Sadly, this Hollywood misconception, along with media misrepresentation, can turn many ‘would be’ investors away from this highly important and sensible asset class.

Here are a few key things to think about with regards to sharemarket investing, which may encourage you to explore it some more when considering your overall financial plan going forward:

  • Investing in shares over the long term has proved to be one of the most lucrative ways to invest when compared with other asset classes. For example, somebody who took an overall position in the US Market in 1970 and just left it there until 2016 would have realised a gross return of 9263%!** (or turned $100 into $9,363)**. That’s an investment return that is pretty hard to ignore!
  • Investing in sharemakets enable economies to grow and flourish, as companies have access to capital which induces further investments and growth
  • Investing in shares helps an investor diversify away some of their risk by holdings assets in different industries, geographical regions and currencies.
  • Investing in shares is a highly liquid way of holding your capital – in other words, if you need your capital back quickly for a bathroom renovation or overseas holiday, it can be as easy as selling your shares on an exchange which, in most cases these days, takes around 4-5 working days to convert to cash
  • Investing in shares doesn’t have to be risky IF you are well diversified with your share exposure. Holding a handful of speculative mining or bio tech stocks is NOT diversification. Yet sadly, many ‘get rich quick scheme’ chasers want the big bucks quick. Investing in shares is best done with a longer term horizon (see point 1 above..)
  • One of the main reasons why people lose money in the share markets is by simply following the crowd. They ‘buy high’ when everyone is doing it and ‘sell low’ when everyone is getting out…by simply ‘staying in’ through the ups and downs, you can avoid a lot of the pain and do better than most, provided you are DIVERSIFIED!
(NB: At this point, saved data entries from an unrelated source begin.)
(** behind the label [__end]: answer, and drop the answer's buffer *)
Definition pack_reply (h : general_head) (ret : Z) (w : W) : outcome (Z * W) :=
  w ← (if BIT_GET (ctrl h) PRO_CTRL_ACK_BIT =? 0 then
         '(_, w) ← __protocol_ack h (u8 ret) (ack_buf (dev w)) (u8 (ack_len (dev w))) w; Done w
       else Done w);
  Done (ret, with_dev (set_ack 0 None) w).

Definition __pack_trans (h : general_head) (buf : list Z) (off bytes : Z) (w : W) : outcome (Z * W) :=
  let pack_type := BITS_GET (ctrl h) PRO_CTRL_TYPE_BIT 2 in
  '(o, w) ← pack_open h buf off bytes w;
  '(ret, w) ← (match o with
    | inl ret => Done (ret, w)
    | inr (soff, src_len) =>
      '(r, d) ← __pack_encrypt_read pack_type (pyld_buf (dev w)) (tol_len_now (dev w)) buf soff src_len (dev w);
      let w := with_dev (fun _ => d) w in
      match r with
      | inl ret => Done (ret, with_dev __clear_dev w)
      | inr (ev_id, dst_len, b) =>
        let w := with_dev (fun d => set_rx b (u16 (tol_len_now d + dst_len)) (total_length d) d) w in
        if __pack_trans_end h then pack_deliver pack_type ev_id PRO_OK w else Done (PRO_OK, w)
      end
    end);
  pack_reply h ret w.

Definition __frag_section (h : general_head) (buf : list Z) (off bytes : Z) (w : W) : outcome (Z * W) :=
  f ← get_cpu_le16 buf off;
  __pack_trans {| ctrl := ctrl h; seq := seq h; frag_ctrl := f |} buf (off + 2) (u32 (bytes - 2)) w.

Definition __seq_timeout (timeout_ms : Z) (w : W) : bool * W :=
  if seq_start_ms (dev w) =? 0 then (false, w)
  else (timeout_ms <? xTaskGetTickCount (calls w) - seq_start_ms (dev w), tick w).
Definition __seq_update (new_seq : Z) (w : W) : W :=
  with_dev (set_seq new_seq (xTaskGetTickCount (calls w))) (tick w).

(** [buf] is what can be read at the pointer, [bytes] the length passed *)
Definition pro_trans_read (buf : option (list Z)) (bytes m : Z) (w : W) : outcome (Z * W) :=
  match buf with
  | None => Done (- PRO_ERROR, w)
  | Some buf =>
    let w := with_dev (set_mtu m) w in
    c ← aget buf 0; sq ← aget buf 1;
    let '(late, w) := if negb (BIT_GET c PRO_CTRL_RETRY_BIT =? 0) then
        let w := if negb (sq =? old_seq (dev w)) then __seq_update sq w else w in
        __seq_timeout PRO_CONFIG_TIMEOUT w
      else (false, w) in
    if late : bool then Done (- PRO_TIMEOUT, with_dev __clear_dev w)
    else __frag_section {| ctrl := c; seq := sq; frag_ctrl := 0 |} buf 2 (u32 (bytes - 2)) w
  end.

(** copy the application's answer into the acknowledge *)
Definition pro_trans_layer_ack_read (buf : option (list Z)) (bytes : Z) (w : W) : outcome (Z * W) :=
  match buf with
  | None => Done (- PRO_ERROR, w)
  | Some buf =>
    if PRO_CONFIG_BUF_SIZE <? bytes then Done (- PRO_ERROR, w)
    else match ack_buf (dev w) with
    | None => Done (- PRO_NO_MEM, w)
    | Some a =>
      a ← memcpy a 0 buf 0 bytes;
      Done (PRO_OK, with_dev (set_ack (u16 bytes) (Some a)) w)
    end
  end.

Definition pro_trans_reset (w : W) : W := with_dev __clear_dev w.

End Transfer.

Definition pro_trans_init : pro_dev :=
  {| is_head := 0; pyld_type := 0; old_seq := 0; pyld_buf := None; tol_len_now := 0; total_length := 0; mtu := 0;
     ack_len := 0; ack_buf := None; seq_start_ms := 0 |}.
(* ===== verification/BleTransferProofs.v ===== *)
(** * Proofs about the packet protocol of BLE provisioning *)
From S2P Require Import Prelude Bytes BleTransfer.

(** ** The packets of a message *)

(** the first packet carries the length of the message and the fields of the
    encryption layer, the others only their own length *)
Definition frame (head : bool) (c sq f len type : Z) (chunk : list Z) : list Z :=
  [c; sq; u8 f; u8 (Z.shiftr f 8)] ++
  (if head then [u8 len; u8 (Z.shiftr len 8); zlen chunk + 11; 0; 0; 0; 0; 0; 0; 0; 0; 0]
   else [zlen chunk + 3; 0]) ++
  [zlen chunk; type] ++ chunk.

(** what is left of the message after a packet takes as much as the MTU [m] allows *)
Definition overhead (head : bool) : Z := if head then 18 else 8.
Definition frag_bit (n len c : Z) : Z := if n <? len then Z.lor c 2 else c.

(** the packets for [rest], the end of a message of length [len]; [k] bounds their number *)
Fixpoint frames (k : nat) (m : Z) (head : bool) (c sq f len type : Z) (rest : list Z) : list (list Z) :=
  match k with
  | O => []
  | S k =>
    let n := Z.min (zlen rest) (m - overhead head) in
    let c := frag_bit n len c in
    let chunk := take (Z.to_nat n) rest in
    if n =? zlen rest then [frame head c sq (Z.lor f 32768) len type chunk]
    else frame head c sq f len type chunk
         :: frames k m false c (u8 (sq + 1)) (f + 1) len type (drop (Z.to_nat n) rest)
  end.
(* ===== verification/RomfsProofs.v ===== *)
(** * Proofs about the read-only file system *)
From S2P Require Import Prelude Bytes Romfs.

(** ** Images

    A ROM image seen as a tree.  [rep img off hi ts]: the entries of a directory
    are [ts], the first of them at [off], all below [hi].  The second word of a
    regular file is 0, as the format demands.  [TSelf] is a directory
    whose children start with itself: genromfs writes the [.] of the root so, every
    other [.] and [..] is a hard link. *)
Inductive tree :=
| TReg (name data : list Z)
| TDir (name : list Z) (children : list tree)
| TSelf (name : list Z)
| THrd (name : list Z).

Definition tname (t : tree) : list Z := match t with TReg n _ | TDir n _ | TSelf n | THrd n => n end.
Definition tcode (t : tree) : Z := match t with TReg _ _ => 2 | TDir _ _ | TSelf _ => 1 | THrd _ => 0 end.

(** a big-endian word of the image *)
Definition be32 (img : list Z) (a v : Z) : Prop :=
  0 <= a /\ exists b0 b1 b2 b3, take 4 (drop (Z.to_nat a) img) = [b0; b1; b2; b3] /\
  v = b0 * 2 ^ 24 + b1 * 2 ^ 16 + b2 * 2 ^ 8 + b3.
Definition cstr (img : list Z) (a : Z) (s : list Z) : Prop :=
  0 <= a /\ take (S (length s)) (drop (Z.to_nat a) img) = s ++ [0] /\ Forall (fun c => c <> 0) s.
Definition pad16 (x : Z) : Z := (x + 15) / 16 * 16.

(** the header and name of an entry; the low bits of the first word are its type *)
Definition header (img : list Z) (off hi nx : Z) (t : tree) : Prop :=
  0 < off < hi /\ (nx = 0 \/ off < nx < hi) /\
  (exists w, be32 img off w /\ Z.land w 0xFFFFFFF0 = nx /\ Z.land w 7 = tcode t) /\ cstr img (off + 16) (tname t).
Definition bound (nx hi : Z) : Z := if nx =? 0 then hi else nx.

Inductive entry (img : list Z) : Z -> Z -> Z -> tree -> Prop :=
| entry_reg off hi nx n data : header img off hi nx (TReg n data) -> be32 img (off + 4) 0 ->
    be32 img (off + 8) (zlen data) ->
    take (length data) (drop (Z.to_nat (off + 16 + pad16 (zlen n + 1))) img) = data -> entry img off hi nx (TReg n data)
| entry_dir off hi nx n ch c w : header img off hi nx (TDir n ch) -> be32 img (off + 4) w ->
    Z.land w 0xFFFFFFF0 = c -> 0 < c -> c <> off -> rep img c (bound nx hi) ch -> entry img off hi nx (TDir n ch)
| entry_self off hi nx n w : header img off hi nx (TSelf n) -> be32 img (off + 4) w ->
    Z.land w 0xFFFFFFF0 = off -> entry img off hi nx (TSelf n)
| entry_hrd off hi nx n : header img off hi nx (THrd n) -> entry img off hi nx (THrd n)
with rep (img : list Z) : Z -> Z -> list tree -> Prop :=
| rep_nil hi : rep img 0 hi []
| rep_cons off hi nx t ts : entry img off hi nx t -> rep img nx hi ts -> rep img off hi (t :: ts).

(** an image with the root directory [ts] *)
Definition romfs_image (img : list Z) (ts : list tree) : Prop :=
  Forall byte_ok img /\ zlen img < 2 ^ 31 /\ take 8 img = ROMFS_MAGIC /\
  exists hi vol, be32 img 8 hi /\ hi <= zlen img /\ cstr img 16 vol /\ rep img (pad16 (zlen vol + 1) + 16) hi ts.

(** ** Reading words and strings *)

Lemma ALIGNUP16_pad x : ALIGNUP16 x = pad16 x.
Proof.
  unfold ALIGNUP16, pad16. rewrite <- Z.ldiff_land. change 15 with (Z.ones 4) at 2.
  rewrite Z.ldiff_ones_r by lia. rewrite Z.shiftl_mul_pow2, Z.shiftr_div_pow2 by lia. done.
Qed.

Lemma lor_shift a b k : 0 <= k -> 0 <= a < 2 ^ k -> Z.lor a (Z.shiftl b k) = b * 2 ^ k + a.
Proof.
  intros Hk Ha. rewrite <- Z.shiftl_mul_pow2 by done.
  assert (E : Z.land a (Z.shiftl b k) = 0).
  { zbits n. destruct (decide (n < k)); [|by rewrite (testbit_high k) by lia].
    by rewrite (Z.testbit_neg_r b) by lia; rewrite andb_false_r. }
  rewrite <- Z.lxor_lor, <- Z.add_nocarry_lxor by done. lia.
Qed.

Lemma land_mask x k : 0 <= k -> Z.land x (Z.shiftl 0xff k) = Z.shiftl ((x / 2 ^ k) mod 256) k.
Proof.
  intros Hk. change 256 with (2 ^ 8). rewrite <- Z.land_ones, <- Z.shiftr_div_pow2 by lia. change (Z.ones 8) with 0xff.
  zbits n. destruct (decide (n < k)); [by rewrite (Z.testbit_neg_r 255), andb_false_r, Z.testbit_neg_r by lia|].
  autorewrite with zbits. do 2 f_equal; lia.
Qed.

Lemma htonl_bytes b0 b1 b2 b3 : byte_ok b0 -> byte_ok b1 -> byte_ok b2 -> byte_ok b3 ->
  U32HTONL (Z.lor (Z.lor (Z.lor b0 (Z.shiftl b1 8)) (Z.shiftl b2 16)) (Z.shiftl b3 24)) =
    b0 * 2 ^ 24 + b1 * 2 ^ 16 + b2 * 2 ^ 8 + b3.
Proof.
  unfold byte_ok. intros H0 H1 H2 H3. rewrite (lor_shift b0 b1 8) by lia.
  rewrite (lor_shift _ b2 16) by lia. rewrite (lor_shift _ b3 24) by lia.
  set (x := b3 * 2 ^ 24 + (b2 * 2 ^ 16 + (b1 * 2 ^ 8 + b0))).
  assert (Ex : x = b0 + 256 * (b1 + 256 * (b2 + 256 * b3))) by (unfold x; lia).
  unfold U32HTONL. change 0xff00 with (Z.shiftl 0xff 8). change 0xff0000 with (Z.shiftl 0xff 16).
  change 0xff000000 with (Z.shiftl 0xff 24). rewrite !land_mask by lia. change (Z.land x 255) with (Z.land x (Z.shiftl 255 0)).
  rewrite land_mask by lia. rewrite !Z.shiftl_0_r, Z.div_1_r.
  assert (E0 : x mod 256 = b0) by (rewrite Ex; Z.div_mod_to_equations; lia).
  assert (E1 : x / 2 ^ 8 mod 256 = b1) by (rewrite Ex; Z.div_mod_to_equations; lia).
  assert (E2 : x / 2 ^ 16 mod 256 = b2) by (rewrite Ex; Z.div_mod_to_equations; lia).
  assert (E3 : x / 2 ^ 24 mod 256 = b3) by (rewrite Ex; Z.div_mod_to_equations; lia).
  rewrite E0, E1, E2, E3. clearbody x. rewrite Z.shiftl_shiftl by lia. rewrite !Z.shiftr_shiftl_l by lia.
  rewrite Z.shiftl_0_r. unfold u32, wrap.
  rewrite !Z.mod_small by (rewrite Z.shiftl_mul_pow2; lia).
  change (16 - 8) with 8. change (8 + 8) with 16.
  rewrite (Z.lor_comm _ b3), (Z.lor_comm _ (Z.shiftl b2 8)), (Z.lor_comm (Z.shiftl b0 24)), !Z.lor_assoc.
  rewrite (lor_shift b3 b2 8) by lia. rewrite (lor_shift _ b1 16) by lia. rewrite (lor_shift _ b0 24) by lia. lia.
Qed.
(* ===== verification/Rbtree.v ===== *)
(** * Red-black trees: src/utils/src/utils_rbtree.c

    Nodes are records at addresses; the memory of a tree's nodes is a finite map,
    and an access to an address without a node is a fault.  The values are
    pointers of the client, compared by its callback [cmp].  The false root of the
    insertion and the removal, a local variable of the C functions, has the
    address [HEAD].  Loops take fuel.  Where a function allocates, the address the
    allocator answers is an argument, [NULL] when there is no memory. *)
From S2P Require Import Prelude.

(** ** Definitions *)

Record rb_node := mk_node { red : bool; link0 : Z; link1 : Z; value : Z }.
Abbreviation nodes := (gmap Z rb_node).
Record rb_tree := { mem : nodes; root : Z; tsize : Z }.

Definition HEAD : Z := -1.
Definition RB_ITER_MAX_HEIGHT : Z := 64.

Definition link (n : rb_node) (d : bool) : Z := if d then link1 n else link0 n.
Definition with_link (n : rb_node) (d : bool) (p : Z) : rb_node :=
  if d then mk_node (red n) (link0 n) p (value n) else mk_node (red n) p (link1 n) (value n).

Definition node_at (m : nodes) (p : Z) : outcome rb_node :=
  match m !! p with Some n => Done n | None => Fault end.
Definition get_link (m : nodes) (p : Z) (d : bool) : outcome Z := n ← node_at m p; Done (link n d).
Definition set_link (m : nodes) (p : Z) (d : bool) (q : Z) : outcome nodes :=
  n ← node_at m p; Done (<[p := with_link n d q]> m).
Definition set_red (m : nodes) (p : Z) (c : bool) : outcome nodes :=
  n ← node_at m p; Done (<[p := mk_node c (link0 n) (link1 n) (value n)]> m).
Definition get_value (m : nodes) (p : Z) : outcome Z := n ← node_at m p; Done (value n).
Definition set_value (m : nodes) (p v : Z) : outcome nodes :=
  n ← node_at m p; Done (<[p := mk_node (red n) (link0 n) (link1 n) v]> m).

Definition rb_node_init (v : Z) : rb_node := mk_node true NULL NULL v.

Definition rb_node_is_red (m : nodes) (p : Z) : outcome bool :=
  if p =? NULL then Done false else n ← node_at m p; Done (red n).

Definition rb_node_rotate (m : nodes) (self : Z) (dir : bool) : outcome (nodes * Z) :=
  if self =? NULL then Done (m, NULL)
  else
    result ← get_link m self (negb dir);
    x ← get_link m result dir;
    m ← set_link m self (negb dir) x;
    m ← set_link m result dir self;
    m ← set_red m self true;
    m ← set_red m result false;
    Done (m, result).

Definition rb_node_rotate2 (m : nodes) (self : Z) (dir : bool) : outcome (nodes * Z) :=
  if self =? NULL then Done (m, NULL)
  else
    s ← get_link m self (negb dir);
    '(m, s) ← rb_node_rotate m s (negb dir);
    m ← set_link m self (negb dir) s;
    rb_node_rotate m self dir.

Definition rb_tree_init : rb_tree := {| mem := ∅; root := NULL; tsize := 0 |}.

Definition rb_tree_node_cmp_ptr_cb (a b : Z) : Z := Z.b2z (b <? a) - Z.b2z (a <? b).

Section Compare.
Context (cmp : Z -> Z -> Z).

(** *** Searching *)

Fixpoint find_loop (fuel : nat) (m : nodes) (it key : Z) : outcome Z :=
  match fuel with
  | O => NoFuel
  | S fuel =>
    if it =? NULL then Done NULL
    else
      v ← get_value m it;
      if cmp v key =? 0 then Done v
      else it ← get_link m it (cmp v key <? 0); find_loop fuel m it key
  end.
Definition rb_tree_find (T : rb_tree) (key : Z) : outcome Z := find_loop (S (size (mem T))) (mem T) (root T) key.

(** *** Insertion *)

(** put the new node at the null link, or flip the colours of a node with two red children *)
Definition insert_here (m : nodes) (node p q : Z) (dir : bool) : outcome (nodes * Z) :=
  if q =? NULL then m ← set_link m p dir node; Done (m, node)
  else
    l ← get_link m q false; r ← get_link m q true;
    rl ← rb_node_is_red m l; rr ← rb_node_is_red m r;
    if (rl : bool) && rr then
      m ← set_red m q true; m ← set_red m l false; m ← set_red m r false; Done (m, q)
    else Done (m, q).

(** repair a red node below a red node *)
Definition insert_fix (m : nodes) (t g p q : Z) (last : bool) : outcome nodes :=
  rq ← rb_node_is_red m q; rp ← rb_node_is_red m p;
  if (rq : bool) && rp then
    t1 ← get_link m t true; pl ← get_link m p last;
    '(m, r) ← (if q =? pl then rb_node_rotate m g (negb last) else rb_node_rotate2 m g (negb last));
    set_link m t (t1 =? g) r
  else Done m.

Fixpoint insert_loop (fuel : nat) (m : nodes) (node t g p q : Z) (dir last : bool) : outcome nodes :=
  match fuel with
  | O => NoFuel
  | S fuel =>
    '(m, q) ← insert_here m node p q dir;
    m ← insert_fix m t g p q last;
    vq ← get_value m q; vn ← get_value m node;
    if cmp vq vn =? 0 then Done m
    else
      let dir' := cmp vq vn <? 0 in
      q' ← get_link m q dir';
      insert_loop fuel m node (if g =? NULL then t else g) p q q' dir' dir
  end.

Definition insert_fuel (m : nodes) : nat := 2 * size m + 2.

(** the result is 1 on success; [node] has been allocated and initialised *)
Definition rb_tree_insert_node (T : rb_tree) (node : Z) : outcome (Z * rb_tree) :=
  if node =? NULL then Done (0, T)
  else
    '(m, r) ← (if root T =? NULL then Done (mem T, node)
               else
                 m ← insert_loop (insert_fuel (mem T)) (<[HEAD := mk_node false NULL (root T) NULL]> (mem T))
                       node HEAD NULL NULL (root T) false false;
                 r ← get_link m HEAD true; Done (delete HEAD m, r));
    m ← set_red m r false;
    Done (1, {| mem := m; root := r; tsize := u32 (tsize T + 1) |}).

(** [node] is the address of the new node, or [NULL] *)
Definition rb_tree_insert (T : rb_tree) (node v : Z) : outcome (Z * rb_tree) :=
  if node =? NULL then Done (0, T)
  else rb_tree_insert_node {| mem := <[node := rb_node_init v]> (mem T); root := root T; tsize := tsize T |} node.

(** *** Removal *)

(** push a red node down: the memory and the parent of [q] afterwards *)
Definition remove_push (m : nodes) (g p q : Z) (last dir : bool) : outcome (nodes * Z) :=
  rq ← rb_node_is_red m q; c ← get_link m q dir; rc ← rb_node_is_red m c;
  if negb rq && negb rc then
    o ← get_link m q (negb dir); ro ← rb_node_is_red m o;
    if (ro : bool) then
      '(m, r) ← rb_node_rotate m q dir; m ← set_link m p last r; Done (m, r)
    else
      s ← get_link m p (negb last);
      if s =? NULL then Done (m, p)
      else
        a ← get_link m s (negb last); ra ← rb_node_is_red m a;
        b ← get_link m s last; rb ← rb_node_is_red m b;
        if negb ra && negb rb then
          m ← set_red m p false; m ← set_red m s true; m ← set_red m q true; Done (m, p)
        else if g =? NULL then Done (m, p)
        else
          g1 ← get_link m g true;
          let dir2 := g1 =? p in
          m ← (if (rb : bool) then '(m, r) ← rb_node_rotate2 m p last; set_link m g dir2 r
               else if (ra : bool) then '(m, r) ← rb_node_rotate m p last; set_link m g dir2 r
               else Done m);
          t ← get_link m g dir2;
          m ← set_red m t true; m ← set_red m q true;
          t0 ← get_link m t false; m ← set_red m t0 false;
          t1 ← get_link m t true; m ← set_red m t1 false;
          Done (m, p)
  else Done (m, p).

(** the memory, the last node, its parent and the node with the value, or [NULL] *)
Fixpoint remove_loop (fuel : nat) (m : nodes) (key p q f : Z) (dir : bool) : outcome (nodes * Z * Z * Z) :=
  match fuel with
  | O => NoFuel
  | S fuel =>
    n ← get_link m q dir;
    if n =? NULL then Done (m, q, p, f)
    else
      v ← get_value m n;
      let dir' := cmp v key <? 0 in
      let f := if cmp v key =? 0 then n else f in
      '(m, p') ← remove_push m p q n dir dir';
      remove_loop fuel m key p' n f dir'
  end.

(** replace the value found by that of the last node, and unlink that *)
Definition remove_found (m : nodes) (q p f : Z) : outcome nodes :=
  if f =? NULL then Done m
  else
    tmp ← get_value m f; vq ← get_value m q;
    m ← set_value m f vq; m ← set_value m q tmp;
    p1 ← get_link m p true; q0 ← get_link m q false;
    x ← get_link m q (q0 =? NULL);
    m ← set_link m p (p1 =? q) x;
    Done (delete q m).

Definition rb_tree_remove (T : rb_tree) (key : Z) : outcome (Z * rb_tree) :=
  if root T =? NULL then Done (1, T)
  else
    '(m, q, p, f) ← remove_loop (S (S (size (mem T)))) (<[HEAD := mk_node false NULL (root T) NULL]> (mem T))
                      key NULL HEAD NULL true;
    m ← remove_found m q p f;
    r ← get_link m HEAD true;
    let m := delete HEAD m in
    m ← (if r =? NULL then Done m else set_red m r false);
    Done (1, {| mem := m; root := r; tsize := u32 (tsize T - 1) |}).

(** *** The self test: the black height, 0 for a broken tree *)

Fixpoint rb_tree_test (fuel : nat) (m : nodes) (p : Z) : outcome Z :=
  match fuel with
  | O => NoFuel
  | S fuel =>
    if p =? NULL then Done 1
    else
      ln ← get_link m p false; rn ← get_link m p true;
      c ← rb_node_is_red m p; cl ← rb_node_is_red m ln; cr ← rb_node_is_red m rn;
      if (c : bool) && ((cl : bool) || cr) then Done 0
      else
        lh ← rb_tree_test fuel m ln; rh ← rb_tree_test fuel m rn;
        v ← get_value m p;
        bl ← (if ln =? NULL then Done false else w ← get_value m ln; Done (0 <=? cmp w v));
        br ← (if rn =? NULL then Done false else w ← get_value m rn; Done (cmp w v <=? 0));
        if (bl : bool) || br then Done 0
        else if negb (lh =? 0) && negb (rh =? 0) && negb (lh =? rh) then Done 0
        else if negb (lh =? 0) && negb (rh =? 0) then Done (if (c : bool) then lh else lh + 1)
        else Done 0
  end.

End Compare.

Definition rb_tree_size (T : rb_tree) : Z := tsize T.

(** *** Freeing a tree

    The left links are rotated away; [node_cb] frees the node. *)
Fixpoint dealloc_loop (fuel : nat) (m : nodes) (node : Z) : outcome nodes :=
  match fuel with
  | O => NoFuel
  | S fuel =>
    if node =? NULL then Done m
    else
      l ← get_link m node false;
      if l =? NULL then
        save ← get_link m node true; dealloc_loop fuel (delete node m) save
      else
        x ← get_link m l true;
        m ← set_link m node false x;
        m ← set_link m l true node;
        dealloc_loop fuel m l
  end.
Definition rb_tree_dealloc (T : rb_tree) : outcome nodes := dealloc_loop (2 * size (mem T) + 1) (mem T) (root T).

(** *** Iterators: the current node and the path above it, the nearest first *)

Record rb_iter := { inode : Z; path : list Z }.

(** [path[top++] = node]: the array has [RB_ITER_MAX_HEIGHT] entries *)
Definition push_path (l : list Z) (p : Z) : outcome (list Z) :=
  if Z.of_nat (length l) <? RB_ITER_MAX_HEIGHT then Done (p :: l) else Fault.

(** follow the links in one direction *)
Fixpoint iter_down (fuel : nat) (m : nodes) (p : Z) (l : list Z) (d : bool) : outcome (Z * list Z) :=
  match fuel with
  | O => NoFuel
  | S fuel =>
    n ← get_link m p d;
    if n =? NULL then Done (p, l) else l ← push_path l p; iter_down fuel m n l d
  end.

Definition iter_value (m : nodes) (p : Z) : outcome Z := if p =? NULL then Done NULL else get_value m p.

Definition rb_iter_start (T : rb_tree) (dir : bool) : outcome (Z * rb_iter) :=
  '(p, l) ← (if root T =? NULL then Done (NULL, []) else iter_down (S (size (mem T))) (mem T) (root T) [] dir);
  v ← iter_value (mem T) p;
  Done (v, {| inode := p; path := l |}).

(** climb while the node is the child in direction [dir] *)
Fixpoint iter_up (m : nodes) (node : Z) (l : list Z) (dir : bool) : outcome (Z * list Z) :=
  match l with
  | [] => Done (NULL, [])
  | p :: l => n ← get_link m p dir; if node =? n then iter_up m p l dir else Done (p, l)
  end.

Definition rb_iter_move (T : rb_tree) (self : rb_iter) (dir : bool) : outcome (Z * rb_iter) :=
  n ← get_link (mem T) (inode self) dir;
  '(p, l) ← (if n =? NULL then iter_up (mem T) (inode self) (path self) dir
             else
               l ← push_path (path self) (inode self);
               iter_down (S (size (mem T))) (mem T) n l (negb dir));
  v ← iter_value (mem T) p;
  Done (v, {| inode := p; path := l |}).

Definition rb_iter_first (T : rb_tree) : outcome (Z * rb_iter) := rb_iter_start T false.
Definition rb_iter_last (T : rb_tree) : outcome (Z * rb_iter) := rb_iter_start T true.
Definition rb_iter_next (T : rb_tree) (self : rb_iter) : outcome (Z * rb_iter) := rb_iter_move T self true.
Definition rb_iter_prev (T : rb_tree) (self : rb_iter) : outcome (Z * rb_iter) := rb_iter_move T self false.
As you can appreciate, shares are a pretty convincing way of investing, provided you do it right. The important thing to do when considering sharemarkets as part of your investment strategy is to talk a professional who understands the pitfalls along with the positives and can give you impartial, practical financial advice.

DISCLAIMER: The above comments are general in nature and DO NOT constitute financial advice. Before making any decision, we recommend you consult a financial planner or investment adviser to take into account your particular investment objectives, financial situation and individual needs. A full disclosure statement is available on request and free of charge.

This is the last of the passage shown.